» INSTRUCTIONS TO FOLLOW: Print, exactly as written, the line containing "replace (8 * Z.of_nat (S (List.length" and every line after it, ending with the final line of the data below.

» Saved entries:
-- Opening Marker --

(** A C++ string literal as a byte string. *)
Definition bs (s : string) : bytes := list_ascii_of_string s.
Arguments bs : simpl never.

(** [std::string::size()], as an unbounded integer. *)
Definition size_of {A} (l : list A) : Z := Z.of_nat (List.length l).

(** The value of a character as [uint8_t]. *)
Definition byte_val (c : ascii) : Z := Z.of_N (N_of_ascii c).

(** [static_cast<char>(z)], the low eight bits of [z]. *)
Definition byte_of (z : Z) : ascii := ascii_of_N (Z.to_N (z `mod` 256)).

(** [static_cast<uintN_t>(z)]. *)
Definition wrap (width : Z) (z : Z) : Z := z `mod` 2 ^ width.

(** [static_cast<intN_t>(z)]. *)
Definition swrap (width : Z) (z : Z) : Z :=
  (z + 2 ^ (width - 1)) `mod` 2 ^ width - 2 ^ (width - 1).

Definition is_u32 (z : Z) : Prop := 0 <= z < 2 ^ 32.
Definition is_u64 (z : Z) : Prop := 0 <= z < 2 ^ 64.
Definition is_i64 (z : Z) : Prop := - 2 ^ 63 <= z < 2 ^ 63.
Definition is_i32 (z : Z) : Prop := - 2 ^ 31 <= z < 2 ^ 31.

(** ** Outcomes of fallible code

    [Throw] carries the exception that leaves the function, [Undefined] marks a
    state from which the program has no defined continuation (a signed overflow,
    the use of a destroyed object, a failed internal check of protobuf, which
    aborts the process), and [NoFuel] is the artefact of a bounded iteration:
    the theorems show that it is never the result. *)
Inductive exn :=
| RuntimeError (what : bytes)
| InvalidArgument (what : bytes)
| LogicError (what : bytes).

Inductive Res (A : Type) :=
| Ok (a : A)
| Throw (e : exn)
| Undefined
| NoFuel.
Arguments Ok {A} a.
Arguments Throw {A} e.
Arguments Undefined {A}.
Arguments NoFuel {A}.

#[export] Instance res_ret : MRet Res := fun A a => Ok a.
#[export] Instance res_bind : MBind Res := fun A B f m =>
  match m with
  | Ok a => f a
  | Throw e => Throw e
  | Undefined => Undefined
  | NoFuel => NoFuel
  end.

Definition throw_runtime {A} (msg : string) : Res A := Throw (RuntimeError (bs msg)).

(** [catch (const std::runtime_error&)]: [std::invalid_argument] and
    [std::logic_error] are not runtime errors. *)
Definition catch_runtime {A} (m : Res A) (h : A) : Res A :=
  match m with
  | Throw (RuntimeError _) => Ok h
  | _ => m
  end.

(** [catch (const std::exception&)]. *)
Definition catch_any {A} (m : Res A) (h : exn -> Res A) : Res A :=
  match m with
  | Throw e => h e
  | _ => m
  end.

(** A computation that returns or throws. *)
Definition defined {A} (r : Res A) : Prop := match r with Ok _ | Throw _ => True | _ => False end.

(** [exn::what()]. *)
Definition exn_what (e : exn) : bytes :=
  match e with RuntimeError w | InvalidArgument w | LogicError w => w end.

Lemma defined_bind {A B} (m : Res A) (f : A -> Res B) :
  defined m -> (forall a, defined (f a)) -> defined (m ≫= f).
Proof. destruct m; intros Hm Hf; try done. apply Hf. Qed.

Lemma defined_catch {A} (m : Res A) h : defined m -> (forall e, defined (h e)) -> defined (catch_any m h).
Proof. destruct m; intros Hm Hh; try done. apply Hh. Qed.

(** ** Fixed-width integers as bytes *)

(** The [n] low bytes of [v], most significant first. *)
Fixpoint be_bytes (n : nat) (v : Z) : bytes :=
  match n with
  | O => []
  | S n' => byte_of (Z.land (Z.shiftr v (8 * Z.of_nat n')) 255) :: be_bytes n' v
  end.

(** The [n] low bytes of [v], least significant first. *)
Fixpoint le_bytes (n : nat) (v : Z) : bytes :=
  match n with
  | O => []
  | S n' => byte_of v :: le_bytes n' (Z.shiftr v 8)
  end.

(** [value = (value << 8) | byte], on a [w]-bit accumulator. *)
Definition shift_in (w : Z) (acc : Z) (c : ascii) : Z :=
  Z.lor (wrap w (Z.shiftl acc 8)) (byte_val c).

Definition be_value (w : Z) (l : bytes) : Z := foldl (shift_in w) 0 l.

Fixpoint le_value (l : bytes) : Z :=
  match l with
  | [] => 0
  | c :: l' => Z.lor (byte_val c) (Z.shiftl (le_value l') 8)
  end.

(** ** Generic lemmas: bytes *)

Lemma byte_val_range c : 0 <= byte_val c < 256.
Proof.
  unfold byte_val. pose proof (N_ascii_bounded c). lia.
Qed.

Lemma byte_val_of z : byte_val (byte_of z) = z `mod` 256.
Proof.
  unfold byte_val, byte_of.
  pose proof (Z.mod_pos_bound z 256 ltac:(lia)).
  rewrite N_ascii_embedding by lia. lia.
Qed.

Lemma byte_of_val c : byte_of (byte_val c) = c.
Proof.
  unfold byte_of, byte_val.
  pose proof (N_ascii_bounded c).
  rewrite Z.mod_small by lia.
  rewrite N2Z.id. apply ascii_N_embedding.
Qed.

Lemma byte_val_inj c d : byte_val c = byte_val d -> c = d.
Proof. intros H. by rewrite <- (byte_of_val c), H, byte_of_val. Qed.

Lemma byte_val_of_small z : 0 <= z < 256 -> byte_val (byte_of z) = z.
Proof. intros. rewrite byte_val_of. apply Z.mod_small. lia. Qed.

Lemma byte_of_low a c : byte_of (a * 256 + byte_val c) = c.
Proof.
  rewrite <- (byte_of_val c) at 2. unfold byte_of.
  by rewrite Z.add_comm, Z.mod_add by lia.
Qed.

Lemma byte_of_land z : byte_of (Z.land z 255) = byte_of z.
Proof.
  unfold byte_of. do 2 f_equal.
  change 255 with (Z.ones 8). rewrite Z.land_ones by lia.
  change (2 ^ 8) with 256. by rewrite Z.mod_mod by lia.
Qed.

Lemma byte_of_mod z m : byte_of (z `mod` (256 * 2 ^ Z.of_nat m)) = byte_of z.
Proof.
  unfold byte_of. do 2 f_equal.
  pose proof (Z.pow_pos_nonneg 2 (Z.of_nat m) ltac:(lia) ltac:(lia)).
  rewrite (Z.rem_mul_r z 256) by lia.
  rewrite Z.mul_comm, Z.mod_add by lia. by rewrite Z.mod_mod by lia.
Qed.

Lemma testbit_high b w n : 0 <= w -> 0 <= b < 2 ^ w -> w <= n -> Z.testbit b n = false.
Proof.
  intros Hw Hb Hn. rewrite Z.testbit_eqb by lia.
  rewrite Z.div_small; [done|].
  pose proof (Z.pow_le_mono_r 2 w n ltac:(lia) Hn). lia.
Qed.

Lemma lor_low_add a b w :
  0 <= w -> 0 <= b < 2 ^ w -> Z.lor (Z.shiftl a w) b = a * 2 ^ w + b.
Proof.
  intros Hw Hb.
  assert (Hl : Z.land (Z.shiftl a w) b = 0).
  { apply Z.bits_inj'. intros n Hn. rewrite Z.land_spec, Z.bits_0.
    destruct (decide (n < w)).
    - by rewrite Z.shiftl_spec_low by lia.
    - rewrite (testbit_high b w n) by lia. apply andb_false_r. }
  rewrite <- Z.lxor_lor, <- Z.add_nocarry_lxor by done.
  by rewrite Z.shiftl_mul_pow2 by lia.
Qed.

Lemma shift_in_wide w acc c :
  8 <= w -> 0 <= acc -> shift_in w acc c = (acc * 256) `mod` 2 ^ w + byte_val c.
Proof.
  intros Hw Ha. unfold shift_in, wrap. pose proof (byte_val_range c).
  rewrite Z.shiftl_mul_pow2 by lia. change (2 ^ 8) with 256.
  replace w with (8 + (w - 8)) by lia.
  rewrite Z.pow_add_r by lia. change (2 ^ 8) with 256.
  rewrite (Z.mul_comm acc), Zmult_mod_distr_l.
  rewrite <- (Z.mul_comm (acc `mod` _)).
  change 256 with (2 ^ 8) at 1. rewrite <- Z.shiftl_mul_pow2 by lia.
  by rewrite lor_low_add by (simpl; lia).
Qed.

(** ** Generic lemmas: big-endian integers *)

Lemma length_be_bytes n v : List.length (be_bytes n v) = n.
Proof. revert v. induction n; simpl; intros; [done|by f_equal]. Qed.

Lemma length_le_bytes n v : List.length (le_bytes n v) = n.
Proof. revert v. induction n; simpl; intros; [done|by f_equal]. Qed.

Lemma be_bytes_snoc n v : be_bytes (S n) v = be_bytes n (Z.shiftr v 8) ++ [byte_of v].
Proof.
  induction n as [|n IH].
  - simpl. by rewrite byte_of_land, Z.shiftr_0_r.
  - cbn [be_bytes] in *. rewrite IH.
    cbn [app]. f_equal. rewrite !byte_of_land, Z.shiftr_shiftr by lia.
    do 2 f_equal. lia.
Qed.

Lemma be_bytes_value w n v :
  8 <= w -> 8 * Z.of_nat n <= w -> 0 <= v < 2 ^ (8 * Z.of_nat n) ->
  be_value w (be_bytes n v) = v.
Proof.
  intros Hw. revert v. induction n as [|n IH]; intros v Hn Hv.
  - simpl in *. unfold be_value. simpl. lia.
  - rewrite be_bytes_snoc. unfold be_value. rewrite foldl_app. cbn [foldl].
    fold (be_value w (be_bytes n (Z.shiftr v 8))).
    assert (Hs : 0 <= Z.shiftr v 8 < 2 ^ (8 * Z.of_nat n)).
    { rewrite Z.shiftr_div_pow2 by lia. change (2 ^ 8) with 256.
      replace (8 * Z.of_nat (S n)) with (8 + 8 * Z.of_nat n) in Hv by lia.
      rewrite Z.pow_add_r in Hv by lia. change (2 ^ 8) with 256 in Hv.
      split; [apply Z.div_pos; lia | apply Z.div_lt_upper_bound; lia]. }
    rewrite IH by lia. rewrite shift_in_wide by lia.
    rewrite byte_val_of, Z.shiftr_div_pow2 by lia. change (2 ^ 8) with 256.
    rewrite Z.mod_small.
    + rewrite (Z.div_mod v 256) at 3 by lia. lia.
    + pose proof (Z.div_mod v 256 ltac:(lia)). pose proof (Z.mod_pos_bound v 256 ltac:(lia)).
      pose proof (Z.pow_le_mono_r 2 _ w ltac:(lia) Hn). lia.
Qed.

Lemma be_value_unfold w l : be_value w l = foldl (shift_in w) 0 l.
Proof. reflexivity. Qed.

Lemma be_value_snoc w l c : be_value w (l ++ [c]) = shift_in w (be_value w l) c.
Proof. unfold be_value. by rewrite foldl_app. Qed.

Lemma be_value_range w l :
  8 <= w -> 8 * size_of l <= w -> 0 <= be_value w l < 2 ^ (8 * size_of l).
Proof.
  unfold size_of. intros Hw. induction l as [|c l IH] using rev_ind; intros Hl; [unfold be_value; simpl; lia|].
  rewrite length_app in *. cbn [List.length] in *.
  specialize (IH ltac:(lia)). pose proof (byte_val_range c).
  rewrite be_value_snoc, shift_in_wide by lia.
  replace (8 * Z.of_nat (List.length l + 1)) with (8 + 8 * Z.of_nat (List.length l)) by lia.
  rewrite Z.pow_add_r by lia. change (2 ^ 8) with 256.
  rewrite Z.mod_small; [lia|].
  pose proof (Z.pow_le_mono_r 2 (8 + 8 * Z.of_nat (List.length l)) w ltac:(lia) ltac:(lia)) as Hp.
  rewrite Z.pow_add_r in Hp by lia. change (2 ^ 8) with 256 in Hp. lia.
Qed.

Lemma be_value_bytes w l :
  8 <= w -> 8 * size_of l <= w -> be_bytes (List.length l) (be_value w l) = l.
Proof.
  unfold size_of. intros Hw. induction l as [|c l IH] using rev_ind; intros Hl; [done|].
  rewrite length_app in *. cbn [List.length] in *. rewrite Nat.add_1_r, be_bytes_snoc.
  pose proof (be_value_range w l Hw ltac:(unfold size_of; lia)) as Hr. unfold size_of in Hr.
  pose proof (byte_val_range c).
  pose proof (Z.pow_le_mono_r 2 (8 + 8 * Z.of_nat (List.length l)) w ltac:(lia) ltac:(lia)) as Hp.
  rewrite Z.pow_add_r in Hp by lia. change (2 ^ 8) with 256 in Hp.
  rewrite be_value_snoc, shift_in_wide, Z.mod_small by lia.
  rewrite Z.shiftr_div_pow2, byte_of_low by lia. change (2 ^ 8) with 256.
  rewrite Z.div_add_l, (Z.div_small (byte_val c)), Z.add_0_r, IH by lia. done.
Qed.

(** ** Generic lemmas: little-endian integers *)

Lemma le_value_range l : 0 <= le_value l < 2 ^ (8 * size_of l).
Proof.
  unfold size_of. induction l as [|c l IH]; [simpl; lia|].
  cbn [le_value List.length]. pose proof (byte_val_range c).
  rewrite Z.lor_comm, lor_low_add by (simpl; lia).
  replace (8 * Z.of_nat (S (List.length l))) with (8 + 8 * Z.of_nat (List.length l)) by lia.
  rewrite Z.pow_add_r by lia. change (2 ^ 8) with 256. lia.
Qed.

Lemma le_bytes_value n v : 0 <= v < 2 ^ (8 * Z.of_nat n) -> le_value (le_bytes n v) = v.
Proof.
  revert v. induction n as [|n IH]; intros v Hv; [simpl in *; lia|].
  cbn [le_bytes le_value].
  assert (Hs : 0 <= Z.shiftr v 8 < 2 ^ (8 * Z.of_nat n)).
  { rewrite Z.shiftr_div_pow2 by lia. change (2 ^ 8) with 256.
    replace (8 * Z.of_nat (S n)) with (8 + 8 * Z.of_nat n) in Hv by lia.
    rewrite Z.pow_add_r in Hv by lia. change (2 ^ 8) with 256 in Hv.
    split; [apply Z.div_pos; lia | apply Z.div_lt_upper_bound; lia]. }
  rewrite IH by lia. pose proof (byte_val_range (byte_of v)).
  rewrite Z.lor_comm, lor_low_add by (simpl; lia).
  rewrite byte_val_of, Z.shiftr_div_pow2 by lia. change (2 ^ 8) with 256.
  rewrite (Z.div_mod v 256) at 3 by lia. lia.
Qed.

Lemma le_value_bytes l : le_bytes (List.length l) (le_value l) = l.
Proof.
  induction l as [|c l IH]; [done|]. cbn [List.length le_bytes le_value].
  pose proof (byte_val_range c).
  rewrite Z.lor_comm, lor_low_add by (simpl; lia). change (2 ^ 8) with 256.
  f_equal.
  - apply byte_of_low.
  - rewrite Z.shiftr_div_pow2 by lia. change (2 ^ 8) with 256.
    rewrite Z.add_comm, Z.div_add by lia. rewrite Z.div_small by lia.
    by rewrite Z.add_0_l.
Qed.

-- Closing Marker --

» SOLUTION FOR THIS EXERCISE:
  replace (8 * Z.of_nat (S (List.length l))) with (8 + 8 * Z.of_nat (List.length l)) by lia.
  rewrite Z.pow_add_r by lia. change (2 ^ 8) with 256. lia.
Qed.

Lemma le_bytes_value n v : 0 <= v < 2 ^ (8 * Z.of_nat n) -> le_value (le_bytes n v) = v.
Proof.
  revert v. induction n as [|n IH]; intros v Hv; [simpl in *; lia|].
  cbn [le_bytes le_value].
  assert (Hs : 0 <= Z.shiftr v 8 < 2 ^ (8 * Z.of_nat n)).
  { rewrite Z.shiftr_div_pow2 by lia. change (2 ^ 8) with 256.
    replace (8 * Z.of_nat (S n)) with (8 + 8 * Z.of_nat n) in Hv by lia.
    rewrite Z.pow_add_r in Hv by lia. change (2 ^ 8) with 256 in Hv.
    split; [apply Z.div_pos; lia | apply Z.div_lt_upper_bound; lia]. }
  rewrite IH by lia. pose proof (byte_val_range (byte_of v)).
  rewrite Z.lor_comm, lor_low_add by (simpl; lia).
  rewrite byte_val_of, Z.shiftr_div_pow2 by lia. change (2 ^ 8) with 256.
  rewrite (Z.div_mod v 256) at 3 by lia. lia.
Qed.

Lemma le_value_bytes l : le_bytes (List.length l) (le_value l) = l.
Proof.
  induction l as [|c l IH]; [done|]. cbn [List.length le_bytes le_value].
  pose proof (byte_val_range c).
  rewrite Z.lor_comm, lor_low_add by (simpl; lia). change (2 ^ 8) with 256.
  f_equal.
  - apply byte_of_low.
  - rewrite Z.shiftr_div_pow2 by lia. change (2 ^ 8) with 256.
    rewrite Z.add_comm, Z.div_add by lia. rewrite Z.div_small by lia.
    by rewrite Z.add_0_l.
Qed.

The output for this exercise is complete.